India has been a much older civilization than China and a rootless Pakistan that represents a somewhat vagabond Mamluk-Mughal psyche of pleasure, plunder and loot through deceit and deception. India's nobler and loftier original values were sought to be revived during freedom struggle as well as in the aftermath of independence. But the country's strategic psyche and outlook suffers from negative impact of centuries of internal decay and degeneration. It has perennially suffered from insufficient internal cohesion and lack of stronger external strategic vision. This is what explains its disintegration, decay, degeneration followed by prolonged external occupation during medieval era, despite exceptionally glorious past. Some of the pitfalls of deficient strategic psyche continues to haunt it even now. Hence, it has ignored the external threats and overlooked internal contradictions for far too long. Its inability to optimally mobilise itself to address governance and security and priorities has been amply manifest even during Covid crisis even though most would believe that majority of governance institutions have been energized by personal appeal of Prime Minister Modi. 

Nevertheless, India has to cover a long distance towards building a reliable and sustainable national security cover that can manage external threats and optimizes internal internal strengths. In practical terms, it must translate into adequate institutional capacity to: a) conclude and eliminate the threat of covert war from Pakistan as well as space for radicalism within the country,  It must be achieved at minimum human and material costs and within a reasonable time frame;  b) Contain, or at least deter, the threat from China in every dimension; and c) optimize economic, social, military, technological and diplomatic capacities by harnessing all tangible and intangible strengths. 

This would require an extra-ordinary innovation to create a contemporary national vision and national outlook, that is consistent with Indian realities and Indian psyche.  It must be backed by adequate governance-security capacity that is sustainable in our context and yet contributes to our comprehensive empowerment as a state and nation. A stronger and sustainable national security capacity has always been one that integrates economic, military, political and social institutions and strategies in manner where each empowers the other. Hence, there is need to revamp institutions and outlook across the board. 


India's defence forces - with the highest possible traditions of courage, valour and professionalism- have deftly handled tactical threats and challenges, even middle and higher rungs of serving military officers are known for deeper strategic understanding of geo-strategy and military security issues. However, it is well known that strategies of military warfare too are changing and military capacity on its own is not sustainable. Military institutions need a supportive and conducive ambiance to thrive, flourish and evolve. Simultaneously, tactical capacity of other civilian security apparatuses require suitable uplift, where it can supplement military capacity of the Indian state. What political leadership and other stakeholders of India can do is build a stronger strategic and institutional capacity and ensure optimum synergy between strategic goals and tactical priorities. 
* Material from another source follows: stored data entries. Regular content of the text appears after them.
(* ===== verification/Client.v ===== *)
(** The client library (crates/secret-broker-client/src/lib.rs): the calls of
    the adapter with their checks before and after a request, the cache of
    redeem tokens and shares, the resolution of the principal a secret is
    bound to, and the conversion of metadata.  The broker is an interface, the
    remote calls of a [Stub], which [broker_stub] implements by the service. *)

From S2P Require Import Prelude RustStd Externals Reference Macaroon MacaroonWire Threshold.
From S2P Require Import Transparency World SealedStore Config CryptoEngine CipherEngine Broker Issue Unwrap.
From S2P Require Import Delegate Manage Custody Postgres Grpc.

(** ** The remote service *)

(** [SecretBrokerServiceClient] over a state of the world, and the clock. *)
Record Stub (S : Type) := mkStub {
  clock : S -> datetime * S;
  st_describe_channel : M S Status DescribeChannelResponse;
  st_wrap_secret_v2 : WrapSecretV2Request -> M S Status WrapSecretResponse;
  st_mint_aead_key_v2 : MintAeadKeyV2Request -> M S Status MintAeadKeyV2Response;
  st_unwrap_secret_v2 : UnwrapSecretV2Request -> M S Status bytes;
  st_attenuate_handle_v2 : AttenuateHandleV2Request -> M S Status AttenuateHandleV2Response;
  st_mint_discharge : MintDischargeRequest -> M S Status str;
  st_issue_postgres_credentials :
    IssuePostgresCredentialsRequest -> M S Status IssuePostgresCredentialsResponse;
  st_crypto_encrypt : CryptoEncryptRequest -> M S Status CryptoEncryptResponse;
  st_crypto_decrypt : CryptoDecryptRequest -> M S Status CryptoDecryptResponse;
  st_crypto_sign : str -> bytes -> M S Status bytes;
  st_crypto_verify : str -> bytes -> bytes -> M S Status bool;
  st_crypto_keygen : str -> str -> M S Status (str * bytes * str);
  st_crypto_random : Z -> M S Status (bytes * Z);
  st_crypto_pubkey : str -> M S Status (str * bytes);
  st_delete_secret : str -> M S Status unit;
  st_renew_lease : RenewLeaseRequest -> M S Status RenewReply;
  st_revoke_secret : str -> str -> M S Status RevokeReply;
  st_rotate_secret : RotateMsg -> M S Status RotateReply;
  st_claim_share : str -> str -> M S Status ClaimReply;
}.
Arguments clock {S} _ _.
Arguments st_describe_channel {S} _.
Arguments st_wrap_secret_v2 {S} _ _.
Arguments st_mint_aead_key_v2 {S} _ _.
Arguments st_unwrap_secret_v2 {S} _ _.
Arguments st_attenuate_handle_v2 {S} _ _.
Arguments st_mint_discharge {S} _ _.
Arguments st_issue_postgres_credentials {S} _ _.
Arguments st_crypto_encrypt {S} _ _.
Arguments st_crypto_decrypt {S} _ _.
Arguments st_crypto_sign {S} _ _ _.
Arguments st_crypto_verify {S} _ _ _ _.
Arguments st_crypto_keygen {S} _ _ _.
Arguments st_crypto_random {S} _ _.
Arguments st_crypto_pubkey {S} _ _.
Arguments st_delete_secret {S} _ _.
Arguments st_renew_lease {S} _ _.
Arguments st_revoke_secret {S} _ _ _.
Arguments st_rotate_secret {S} _ _.
Arguments st_claim_share {S} _ _ _.

(** ** Data *)

Inductive ClientError :=
| StatusError (s : Status)
| MetadataNotObject
| UnauthenticatedChannel | NoChannelPrincipal | NoPeerCertificate | ClientPrincipalMismatch
| ExplicitPrincipalMismatch
| MissingField (field : str) | NegativeNanos | TimestampOutOfRange
| InvalidRedeemToken | RedeemMaterialExpired | RedeemMaterialNotLoaded
| TokenAndShares | ThresholdTooLarge | SharesTooMany | MissingShares | MissingToken
| NoShares | ShareIndexRange | ShareLength
| MissingHandle | MissingCaveatId | MissingArgument (name : str) | MissingDischarge.

Record ThresholdShareMaterial := mkMaterial { ms_x : Z; ms_y : bytes }.

Inductive RedeemMaterial := MToken (token : str) | MShares (shares : list ThresholdShareMaterial).
Record RedeemCacheEntry := mkEntry { material : RedeemMaterial; entry_expires_at : option datetime }.

Record ClientState (S : Type) := mkClient { redeem_cache : gmap str RedeemCacheEntry; net : S }.
Arguments mkClient {S} _ _.
Arguments redeem_cache {S} _.
Arguments net {S} _.

Definition into_proto (l : SecretLifecycle) : Z :=
  match l with SingleUseUnwrap => 0 | RenewableLease => 1 | ServiceBootstrap => 2 end.

Record WrapV2Params := mkWrapParams {
  wp_metadata : option json;
  wp_tenant_id : option str;
  wp_provider : option str;
  wp_circuit_id : option str;
  wp_node_id : option str;
  wp_ttl_seconds : option Z;
  wp_lifecycle : option SecretLifecycle;
  wp_initial_lease_seconds : option Z;
  wp_label : option str;
  wp_unwrap_principal_id : option str;
}.

Record WrapResponse := mkWrapResponse {
  wr_handle : str;
  wr_created_at : datetime;
  wr_expires_at : option datetime;
  wr_redeem_token : str;
  wr_redeem_token_expires_at : option datetime;
}.

Record MintAeadKeyV2Params := mkMintParams {
  mp_ttl_seconds : option Z;
  mp_label : option str;
  mp_tenant_id : option str;
  mp_provider : option str;
  mp_threshold : option Z;
  mp_num_shares : option Z;
  mp_lifecycle : option SecretLifecycle;
  mp_initial_lease_seconds : option Z;
  mp_unwrap_principal_id : option str;
  mp_custodian_ids : option (list str);
}.

Record MintAeadKeyV2Lease := mkMintLease {
  ml_key : bytes;
  ml_handle : str;
  ml_redeem_token : option str;
  ml_redeem_shares : list ThresholdShareMaterial;
  ml_redeem_token_expires_at : option datetime;
  ml_expires_at : option datetime;
  ml_threshold : Z;
  ml_num_shares : Z;
}.

Record UnwrapSecretV2Params := mkUnwrapParams {
  up_handle : str;
  up_redeem_token : option str;
  up_redeem_shares : list ThresholdShareMaterial;
  up_tenant_id : option str;
  up_provider : option str;
  up_circuit_id : option str;
  up_node_id : option str;
  up_discharges : list str;
}.

Record AttenuateHandleV2Params := mkAttenuateParams {
  ap_handle : str;
  ap_tenant_id : option str;
  ap_provider : option str;
  ap_circuit_id : option str;
  ap_node_id : option str;
  ap_action : option str;
  ap_max_uses : option Z;
  ap_third_party : option (str * str);
}.

Record RotateParams := mkRotateParams {
  rp_customer_id : option str;
  rp_metadata : option json;
  rp_ttl_seconds : option Z;
  rp_lifecycle : option SecretLifecycle;
  rp_rotation_reason : option str;
  rp_threshold : option Z;
  rp_num_shares : option Z;
}.

Record RotateResult := mkRotateResult {
  rr_new_handle : str;
  rr_created_at : option datetime;
  rr_expires_at : option datetime;
  rr_redeem_token : str;
  rr_redeem_token_expires_at : option datetime;
  rr_old_revoked : bool;
  rr_new_shares : list ThresholdShareMaterial;
}.

Record PostgresCredentialLease := mkPgLease {
  pl_database_url : str;
  pl_username : option str;
  pl_password : option str;
  pl_ca_certificate_pem : option str;
  pl_server_cert_fingerprint : option str;
  pl_expires_at : option datetime;
}.

(** ** Conversions *)

(** [n as f64] of an integer: the bit pattern of the nearest double, ties to
    even. *)
Definition f64_of_nonneg (n : Z) : Z :=
  if (n =? 0)%Z then 0%Z
  else
    let e := Z.log2 n in
    let mantissa :=
      if (e <=? 52)%Z then Z.shiftl n (52 - e)
      else
        let unit := Z.shiftl 1 (e - 52) in
        let q := (n / unit)%Z in
        let rest := (2 * (n mod unit))%Z in
        if (unit <? rest)%Z || ((rest =? unit)%Z && Z.odd q) then (q + 1)%Z else q in
    ((e + 1023) * 2^52 + (mantissa - 2^52))%Z.
Definition as_f64 (n : number) : Z :=
  match n with
  | PosInt n => f64_of_nonneg n
  | NegInt n => (2^63 + f64_of_nonneg (- n))%Z
  | Float bits => bits
  end.

(** Every number has a double ([serde_json] without arbitrary precision), so
    the conversion of a value does not fail. *)
Fixpoint serde_value_to_prost (v : json) : prost_value :=
  match v with
  | JNull => PNull
  | JBool b => PBool b
  | JNumber n => PNumber (as_f64 n)
  | JString s => PString s
  | JArray values => PList (map serde_value_to_prost values)
  | JObject m => PStruct (map (fun kv => (kv.1, serde_value_to_prost kv.2)) m)
  end.

Definition json_map_to_struct (m : list (str * json)) : list (str * prost_value) :=
  map (fun kv => (kv.1, serde_value_to_prost kv.2)) m.

Definition option_json_to_struct (value : option json)
    : result ClientError (option (list (str * prost_value))) :=
  match value with
  | None => Ok None
  | Some (JObject m) => Ok (Some (json_map_to_struct m))
  | Some _ => Err MetadataNotObject
  end.

Section Timestamps.
Context `{TextCodecs}.

(** [Utc.timestamp_opt(secs, nanos).single()]: up to two seconds of
    nanoseconds are accepted in the last second of a minute, for leap seconds. *)
Definition timestamp_opt (secs nanos : Z) : option datetime :=
  let t := (secs * ns_per_sec + nanos)%Z in
  if ((nanos <? ns_per_sec)%Z || ((nanos <? 2 * ns_per_sec)%Z && (secs mod 60 =? 59)%Z))
     && (datetime_min <=? t)%Z && (t <=? datetime_max)%Z
  then Some t else None.

Definition timestamp_to_datetime (ts : Timestamp) : result ClientError datetime :=
  let! _ := guard (nanos ts <? 0)%Z NegativeNanos in
  ok_or (timestamp_opt (seconds ts) (nanos ts)) TimestampOutOfRange.
Definition optional_timestamp (ts : option Timestamp) : result ClientError (option datetime) :=
  match ts with
  | Some ts => let! t := timestamp_to_datetime ts in Ok (Some t)
  | None => Ok None
  end.
Definition required_timestamp (ts : option Timestamp) (field : str) : result ClientError datetime :=
  let! ts := ok_or ts (MissingField field) in timestamp_to_datetime ts.
End Timestamps.

Definition SHARE_Y_LEN : nat := 32.

Definition validate_threshold_shares (shares : list ThresholdShareMaterial) : result ClientError unit :=
  let! _ := guard (is_empty shares) NoShares in
  for_each (fun share =>
    let! _ := guard (ms_x share =? 0)%Z ShareIndexRange in
    guard (negb (length (ms_y share) =? SHARE_Y_LEN)%nat) ShareLength) shares.

Definition proto_shares_to_material (shares : list ThresholdShare)
    : result ClientError (list ThresholdShareMaterial) :=
  if is_empty shares then Ok []
  else
    let! materials := collect (fun share =>
      let! _ := guard ((ts_x share =? 0)%Z || (255 <? ts_x share)%Z) ShareIndexRange in
      Ok (mkMaterial (ts_x share) (ts_y share))) shares in
    let! _ := validate_threshold_shares materials in
    Ok materials.

Definition material_to_proto_shares (shares : list ThresholdShareMaterial)
    : result ClientError (list ThresholdShare) :=
  let! _ := validate_threshold_shares shares in
  Ok (map (fun share => mkThresholdShare (ms_x share) (ms_y share)) shares).

(** ** Calls *)

Section Calls.
Context `{TextCodecs} {S : Type}.
Variable stub : Stub S.
(** [client_principal_id] of the adapter *)
Variable client_principal_id : option str.
(** The order in which the cache is iterated. *)
Variable cache_order : list (str * RedeemCacheEntry) -> list (str * RedeemCacheEntry).

Abbreviation C := (M (ClientState S) ClientError).
(** C11: a secret wrapped with the library is given back by it: the token it
    cached for the handle, sent with the same context, unwraps the very bytes,
    as long as the record is live, its key is there and the caller has access. *)
Theorem client_roundtrip ctx plaintext params metadata c expires ttl principal :
  let lifecycle := default SingleUseUnwrap (wp_lifecycle params) in
  let msg := wrap_message plaintext metadata params
               (sent_principal ctx lifecycle (wp_unwrap_principal_id params)) in
  let request := wrap_request msg in
  let w := net (arrived ctx c) in
  let created := time_at (S (tick w)) in
  let input := wrap_input state request created expires principal in
  consistent ctx -> option_json_to_struct (wp_metadata params) = Ok metadata ->
  v2_unwrap_principal ctx lifecycle (wp_unwrap_principal_id params) = Ok principal ->
  store_inv cipher w -> engine_ready state (i_customer_id input) 26 (advance w) ->
  metadata_ok (w_metadata request) ->
  enforce_ttl (w_ttl_seconds request) state created = Ok (expires, ttl) ->
  rfc3339_range (time_at (tick w)) -> rfc3339_range (created + redeem_token_ttl state) ->
  is_ok (initial_lease created (w_initial_lease_seconds request)) = true ->
  (forall e, expires = Some e -> rfc3339_range e) ->
  Forall (fun cv => fits_u16 (encode cv)) (wrap_caveats request expires) ->
  exists reply c1 o h r,
    wrap_bytes_v2 (stub ctx) client_principal_id cache_order plaintext params c = (Ok reply, c1)
    /\ redeem_cache c1 = <[wr_handle reply := mkEntry (MToken (wr_redeem_token reply)) (wr_redeem_token_expires_at reply)]>
         (redeem_cache (arrived ctx c))
    /\ wrapped state ctx input (wrap_caveats request expires) o h r (advance w) (net c1)
    /\ forall ctx' params' a c2,
      up_handle params' = wr_handle reply -> from_cache params' ->
      same_context msg (unwrap_message params' [] [] []) ->
      redeem_cache c2 !! wr_handle reply = redeem_cache c1 !! wr_handle reply ->
      store_inv cipher (net c2) -> records cipher (net c2) !! h = Some (set_last_accessed a r) ->
      kyber_keys (net c2) = kyber_keys (net c1) -> may_access false r ctx' ->
      (lifecycle = SingleUseUnwrap -> exporter ctx' = exporter ctx) ->
      (forall t, tick (net c2) <= t <= tick (net c2) + size (redeem_cache c2) + 5 -> live r (time_at t)) ->
      exists c3, client_unwrap_secret_v2 (stub ctx') cache_order params' c2 = (Ok plaintext, c3).
Proof.
  intros lifecycle msg request w created input Hc Hm Hp Hi HR Hmd Httl Hcr Hd Hl Her Hfit.
  assert (Hlc : w_lifecycle (wrap_request msg) = lifecycle) by apply lifecycle_roundtrip.
  pose proof (rpc_wrap_ok state ctx msg w expires ttl principal Hi HR Hmd Httl) as HW.
  destruct (proj1 (wp_eq _ _ _) (HW ltac:(rewrite Hlc, <- Hp; apply sent_principal_ok) Hd Hl))
    as (reply & w1 & Hwrap & o & h & r & Hwr & Hh & Htok & Hne & Hat & Hexp & Hdl). clear HW.
  assert (Htrim : trim (gwo_handle reply) = gwo_handle reply)
    by (rewrite Hh, (wrapped_handle _ _ _ _ _ _ _ _ _ Hwr); apply trim_handle).
  destruct (wrap_bytes_ok ctx plaintext params metadata c principal reply w1 expires _ Hc Hm Hp Hwrap Htrim
    ltac:(by eexists) Hexp Her Hdl Hd) as (out & c1 & Hrun & Hout & Hnet & Htk & Hdx & Hcache).
  exists out, c1, o, h, r. split; [done|]. split; [done|]. rewrite Hnet, Hout. split; [done|].
  intros ctx' params' a c2 Ph Pc Ps C2 I2 R2 K2 Hacc Hex Hlive.
  destruct (wrapped_issued _ _ _ _ _ _ _ _ _ Hwr) as (nonce & HI & _).
  apply (unwrap_cached ctx' params' (gwo_redeem_token reply) (created + redeem_token_ttl state)%Z c2); [done|..].
  - by rewrite Ph, Htrim, C2, Hcache, Hout, Htk, Hdx, lookup_insert_eq.
  - intros x t [= <-] Ht. destruct (Hlive t) as (_ & Hx & _); [lia|]. apply Hx, (issued_deadline _ _ _ _ _ HI).
  - intros w2 (E2 & K2' & T2). unfold within in T2.
    apply (rpc_unwrap_wrapped state ctx ctx' msg created expires principal o h r (advance w) w1 w2 _ a); try done.
    + apply (ready_quantum _ _ _ _ HR).
    + cbn. by rewrite Ph, Htrim.
    + by eapply store_inv_same, I2.
    + by rewrite (records_same _ (net c2)).
    + congruence.
    + by rewrite <- Hlc in Hex.
    + apply Hlive. lia.
    + apply Hlive. lia.
Qed.

End Session.

(** * The theorems on concrete sessions *)

Module SessionExamples.
Import Reference ToyWorld ToyStore CryptoExamples CipherExamples BrokerExamples Toy257 UnwrapExamples RotationExamples.
Import SystemExamples ServiceExamples.

Definition as_listed (l : list (str * RedeemCacheEntry)) : list (str * RedeemCacheEntry) := l.
Lemma as_listed_perm l : as_listed l ≡ₚ l.
Proof. done. Qed.

Definition session0 : ClientState World := mkClient ∅ empty_world.
Definition wrap_params : WrapV2Params :=
  mkWrapParams (Some (JObject [])) (Some #" acme ") None None None (Some 3600%Z) None None None None.
Definition unwrap_params (handle : str) : UnwrapSecretV2Params :=
  mkUnwrapParams handle None [] (Some #" acme ") None None None [].

(** [alice] on a connection with a session. *)
Definition online : BrokerClientContext :=
  from_tls_exporter (le_bytes 32 77) (Some (le_bytes 16 3)) (Some #" spiffe://prod/alice ") (Some (le_bytes 32 9)) None.

Lemma online_consistent : consistent None online.
Proof. split; [by eexists|done|done]. Qed.
Lemma online_principal : v2_unwrap_principal online SingleUseUnwrap None = Ok principal0.
Proof. vm_compute. reflexivity. Qed.

Lemma client_principal_agrees_witness : exists sent,
  resolved_principal (broker_stub scalars0 state0 online) None SingleUseUnwrap None session0 = (Ok sent, session0)
  /\ v2_unwrap_principal online SingleUseUnwrap (empty_to_none sent) = Ok principal0.
Proof.
  apply (client_principal_agrees scalars0 state0 None online SingleUseUnwrap None principal0 session0).
  - exact online_consistent.
  - exact online_principal.
Defined.
(* ===== verification/Tls.v ===== *)
(** The interfaces of the crates for certificates, PEM files and TLS, which the
    client library and the standalone broker share. *)

From S2P Require Import Prelude RustStd Net.

(** Crates [x509-parser] and [yasna]: reading a certificate, the common names
    of its subject ([None] where one is no text), the bits of its public key,
    an extension that must be unique ([None] where it is not), the names in
    its subject alternative name, and a DER octet string. *)
Inductive GeneralName := UriName (uri : str) | OtherName.
Class X509 := {
  certificate : Type;
  x509_from_der : bytes -> option certificate;
  common_names : certificate -> list (option str);
  subject_public_key : certificate -> bytes;
  get_extension_unique : certificate -> list Z -> option (option bytes);
  subject_alternative_name : certificate -> option (list GeneralName);
  der_octets : bytes -> option bytes;
}.

Inductive ServerName := IpServer (address : IpAddr) | DnsServer (name : str).
Inductive PemItem := Pkcs8Key (key : bytes) | Pkcs1Key (key : bytes) | Sec1Key (key : bytes) | OtherItem.
Inductive PrivateKey := Pkcs8 (key : bytes) | Pkcs1 (key : bytes) | Sec1 (key : bytes).

(** A signature of the handshake with its scheme: proof that the server has the
    private key of its certificate. *)
Record DigitallySignedStruct := mkDss { dss_scheme : Z; dss_sig : bytes }.

(** Crates [rustls-pemfile] and [rustls]: the certificates and the items of a
    PEM file; which names are DNS names; whether a certificate can be a trust
    root, a chain and key an identity of a client or a server, and roots a
    verifier of servers or clients; the verification of a server's chain and
    name, and of a client's chain; and the verification of a handshake's
    signature with a certificate's key, for the two versions of TLS, with the
    schemes it supports. *)
Class Rustls := {
  pem_certs : bytes -> option (list bytes);
  pem_items : bytes -> list (option PemItem);
  dns_name : str -> bool;
  root_accepts : bytes -> bool;
  client_auth_accepts : list bytes -> PrivateKey -> bool;
  webpki_builds : list bytes -> bool;
  webpki_verify : list bytes -> bytes -> list bytes -> ServerName -> bytes -> Z -> bool;
  server_auth_accepts : list bytes -> PrivateKey -> bool;
  client_verifier_builds : list bytes -> bool;
  webpki_verify_client : list bytes -> list bytes -> bool;
  webpki_tls12_signature : bytes -> bytes -> DigitallySignedStruct -> bool;
  webpki_tls13_signature : bytes -> bytes -> DigitallySignedStruct -> bool;
  webpki_schemes : list Z;
}.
Higher quality of human resources, in terms of stronger physical-cognitive-technical capacities, as well as the larger values like integrity-industry and enterprise, have traditionally constituted the base of the pyramid of national security. Instead of sheer numbers, it is these attributes that reflect the real strength of a population. It is these that determine productivity of soldiers, industrial, workers or agriculture workers or entire work force of a nation. 

India’s records are quite alarming in this direction. Relatively low life expectancy, high incidences of malnutrition and morbid diseases, impaired cognitive skills and stunted growth of large percentage of children, among others, have led to physically weaker and deficiently skilled work force. With poor access to high quality technical- professional capacities and even life skills, the overall productivity of collective human resource of India is way below the potential. It dilutes the advantages of sheer numbers. Such challenges appear unlikely to be resolved by the existing free-flowing, and somewhat chaotic, dynamics of markets or state of existing governance and healthcare institutions.

Simultaneously, disproportionately larger sections of our healthy and productive working population appear to have been sucked into professions like political activism, cinema, infotainment, marketing, advertising, liaison, public relations etc. These, together with various shades of disguised unemployment, or not so productive white-collared jobs, are such whose real contribution to the tangible national output may be suspect. These could be symptoms of a deeper underlying challenges like extreme inequality, deficient regulation, and structural imbalances of inadequately regulated market economy.  It will stretch the genius and imagination of even the best among Indian economists to find innovative solutions. We have to explore solutions beyond the prevailing dynamics of market economy or state control to gainfully harness advantages of large population.

Simultaneously, the nature of reforms that we need in regulatory and enabling capacity of the state may not have any ready-made parallels. We require much stronger and sharper capacity to segregate the bona-fide corporate entrepreneurship from subversive theft of resources in the name of private entrepreneurship. The former needs to be nurtured, protected, encouraged and supported in the larger quest of economic and technological advancement but the latter certainly needs to be deterred.  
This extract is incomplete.